História
junho 30, 2026

Atualizado em julho 1, 2026

Segunda vuelta presidencial en Colombia entre De la Espriella y Cepeda

Colombia se prepara para la segunda vuelta presidencial este domingo, en una contienda polarizada entre el ultraderechista Abelardo de la Espriella y el izquierdista Iván Cepeda. Las autoridades han desplegado un amplio dispositivo de seguridad y misiones de observación internacional para garantizar la transparencia del proceso, en medio de tensiones y acusaciones mutuas entre las campañas.

Colombia llega al balotaje partida en dos: entre el “Tigre” ultraderechista Abelardo de la Espriella y el continuista de izquierda Iván Cepeda, el país vota al presidente… y de paso prueba cuánto aguantan sus instituciones.

El relato oficialista: gobernabilidad y continuidad

Desde medios cercanos al establecimiento se subraya que el 21 de junio “Colombia decide su destino” en algo más que un simple cambio de inquilino en la Casa de Nariño: está en juego la ventana de reformas que abrió el acuerdo de paz de 2016 y la tradición de respetar las reglas del juego político. Para esa orilla, el duelo entre “la izquierda y la ultraderecha” resume una vieja pugna entre tradición conservadora y pulsión reformista que viene de siglo y medio atrás.

Las cifras respaldan un relato de ventaja cómoda para De la Espriella: 10,3 millones de votos frente a 9,7 de Cepeda en primera vuelta, y todas las encuestas de segunda con el “Tigre” arriba entre 48,6 % y 50,9 %, mientras el senador del Pacto Histórico se mueve entre 43,1 % y 44,7 %." El mensaje: la ola de derecha es reacción “emocional” al reformismo, pero canalizada por las urnas.

La oposición: final de foto finish y país en vilo

Desde medios más críticos se matiza la narrativa del favorito.
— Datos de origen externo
(* ===== verification/PmAlloc.v ===== *)
(** * ftl/page_mapping.cc: allocation of free blocks

    The free-block ratios, the three pools ([getFreeBlock], [getHotFreeBlock],
    [getColdFreeBlock]) and the four families of open blocks
    ([getLastFreeBlock], [getLastHotFreeBlock], [getLastColdFreeBlock],
    [getLastCoolFreeBlock]). *)

From S2P Require Import Prelude Bitset Block Float32 Types PmState.

Section Alloc.
  Context {D : Type} `{Device D} `{Setup}.

Definition freeBlockRatio (s : t D) : f32 :=
  f32_div (f32_of_Z (nFree (plainPool (core s)))) (f32_of_Z (totalPhysicalBlocks param)).
Definition hotFreeBlockRatio (s : t D) : f32 :=
  f32_div (f32_of_Z (nFree (hotPool (core s)))) (f32_of_Z (hotBlocksLimit (hotCold s))).
Definition coldFreeBlockRatio (s : t D) : f32 :=
  f32_div (f32_of_Z (nFree (coldPool (core s))))
    (f32_of_Z (u64 (totalPhysicalBlocks param - hotBlocksLimit (hotCold s)))).

Definition convertBlockIdx (blockIdx : Z) : res Z := umod blockIdx (pageCountToMaxPerf param).

(** The search of the three allocators: the first free block whose index is
    [idx] modulo the stride, else the first; with what is left of the list. *)
Fixpoint find_stride (idx : Z) (l : list Block.t) : option (Block.t * list Block.t) :=
  match l with
  | [] => None
  | b :: l' =>
      if Block.getBlockIndex b mod pageCountToMaxPerf param =? idx then Some (b, l')
      else '(x, r) ← find_stride idx l'; Some (x, b :: r)
  end.
Definition find_free (idx : Z) (l : list Block.t) : option (Block.t * list Block.t) :=
  match find_stride idx l with
  | Some r => Some r
  | None => match l with [] => None | b :: l' => Some (b, l') end
  end.

(** What the three allocators share; [prepare] is the setters the caller applies. *)
Definition takeFree (view : Core -> Pool) (put : Pool -> Core -> Core) (prepare : Block.t -> Block.t)
    (duplicate empty : string) (idx : Z) : M (t D) Z :=
  if pageCountToMaxPerf param <=? idx then mpanic "Index out of range"
  else
    p ← gets (fun s => view (core s));
    if 0 <? nFree p then
      match find_free idx (free p) with
      | None => fail UB
      | Some (b, rest) =>
          let blockIndex := Block.getBlockIndex b in
          h ← hasB blockIndex;
          if h : bool then mpanic duplicate
          else
            putB blockIndex b;;
            now ← gets (fun s => getTick (dev s));
            updB blockIndex (fun b => Ok (prepare (Block.setLastWrittenTime now b)));;
            modify (fun s => with_core (put (mkPool rest (u32 (nFree p - 1))) (core s)) s);;
            mret blockIndex
      end
    else mpanic empty.

Definition getFreeBlock : Z -> M (t D) Z :=
  takeFree plainPool core_plainPool (Block.setRefreshedPageCount 0) "Corrupted" "No free block left".

Definition setHotWindow w : M (t D) unit := modify (fun s =>
  let h := hotCold s in
  with_hotCold (mkHotCold (nCooldownBlocks h) (hotBlocksLimit h) (coldBlocksLimit h) (coldRatio h)
    w (coolDownWindow h)) s).
Definition setCoolWindow w : M (t D) unit := modify (fun s =>
  let h := hotCold s in
  with_hotCold (mkHotCold (nCooldownBlocks h) (hotBlocksLimit h) (coldBlocksLimit h) (coldRatio h)
    (hotWindow h) w) s).

Definition getHotFreeBlock (idx : Z) : M (t D) Z :=
  blockIndex ← takeFree hotPool core_hotPool id
    "Get hot free block - already in block list" "No free block left" idx;
  w ← gets (fun s => hotWindow (hotCold s));
  setHotWindow (w ++ [blockIndex]);;
  updB blockIndex (fun b => Ok (Block.setBlockType Block.HOT b));;
  mret blockIndex.

(** [coolDownWindow.front()] of an empty deque is undefined. *)
Definition getColdFreeBlock (idx : Z) (queueInsert : bool) : M (t D) Z :=
  blockIndex ← takeFree coldPool core_coldPool id
    "Get cold free block - already in block list" "No free cold block left" idx;
  (if queueInsert then
     h ← gets hotCold;
     when (nCooldownBlocks h <=? vlen (coolDownWindow h))
       match coolDownWindow h with
       | [] => fail UB
       | front :: rest =>
           found ← hasB front;
           if found : bool then
             updB front (fun b => Ok (Block.setBlockType Block.COLD b));;
             setCoolWindow rest
           else mpanic "Corrupted. cool block lost"
       end;;
     w ← gets (fun s => coolDownWindow (hotCold s));
     setCoolWindow (w ++ [blockIndex]);;
     updB blockIndex (fun b => Ok (Block.setBlockType Block.COOL b))
   else updB blockIndex (fun b => Ok (Block.setBlockType Block.COLD b)));;
  mret blockIndex.

(** The four [getLast*FreeBlock] differ in the members they use and in the allocator. *)
Definition getLast (view : t D -> Cursor) (put : Cursor -> t D -> t D) (next : Z -> M (t D) Z)
    (iomap : Bitset.t) : M (t D) Z :=
  c ← gets view;
  hit ← (if negb bRandomTweak then mret true
         else lift (m ← Bitset.and_op (lastFreeBlockIOMap c) iomap; Bitset.any m));
  (if hit : bool then
     let i := u32 (lastFreeBlockIndex c + 1) in
     let i := if i =? pageCountToMaxPerf param then 0 else i in
     modify (put (mkCursor (lastFreeBlock c) (Bitset.copy iomap) i))
   else
     m ← lift (Bitset.or_assign (lastFreeBlockIOMap c) iomap);
     modify (put (mkCursor (lastFreeBlock c) m (lastFreeBlockIndex c))));;
  c ← gets view;
  k ← lift (get_at (lastFreeBlock c) (lastFreeBlockIndex c));
  found ← hasB k;
  if found : bool then
    nextPage ← readB k Block.getNextWritePageIndex;
    when (nextPage =? pagesInBlock param)
      (k' ← next (lastFreeBlockIndex c);
       c ← gets view;
       l ← lift (set_at (lastFreeBlock c) (lastFreeBlockIndex c) k');
       modify (put (mkCursor l (lastFreeBlockIOMap c) (lastFreeBlockIndex c)));;
       modify (with_reclaimMore true));;
    c ← gets view;
    lift (get_at (lastFreeBlock c) (lastFreeBlockIndex c))
  else mpanic "Corrupted".

Definition getLastFreeBlock : Bitset.t -> M (t D) Z := getLast plainCur with_plainCur getFreeBlock.
Definition getLastHotFreeBlock : Bitset.t -> M (t D) Z := getLast hotCur with_hotCur getHotFreeBlock.
Definition getLastColdFreeBlock : Bitset.t -> M (t D) Z :=
  getLast coldCur with_coldCur (fun idx => getColdFreeBlock idx false).
Definition getLastCoolFreeBlock : Bitset.t -> M (t D) Z :=
  getLast coolCur with_coolCur (fun idx => getColdFreeBlock idx true).
End Alloc.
Analistas consultados anticipan “un margen estrecho” y ponen el foco en indecisos, abstención y voto joven como factores que pueden torcer la elección a última hora. Otros hablan de un “bipartidismo 2.0” entre dos extremos y leen la primera vuelta como un contundente voto de castigo: el 60 % habría votado contra el gobierno Petro, aunque el petrismo logró un 40 % nada menor.

Donde sí coinciden casi todos es en el diagnóstico del clima: polarización extrema, “denuncias de fraude sin pruebas” y un país que necesita garantías. De ahí el despliegue de 1.500 observadores internacionales, la mayor misión en la historia electoral colombiana, que el CNE presenta como un “espacio de cooperación al servicio de la democracia, la confianza, la legitimidad y la transparencia electoral”.

Entre un outsider que promete romper la baraja y un heredero que ofrece un segundo gobierno progresista, la verdadera disputa hoy es si Colombia vota rabia, miedo… o instituciones.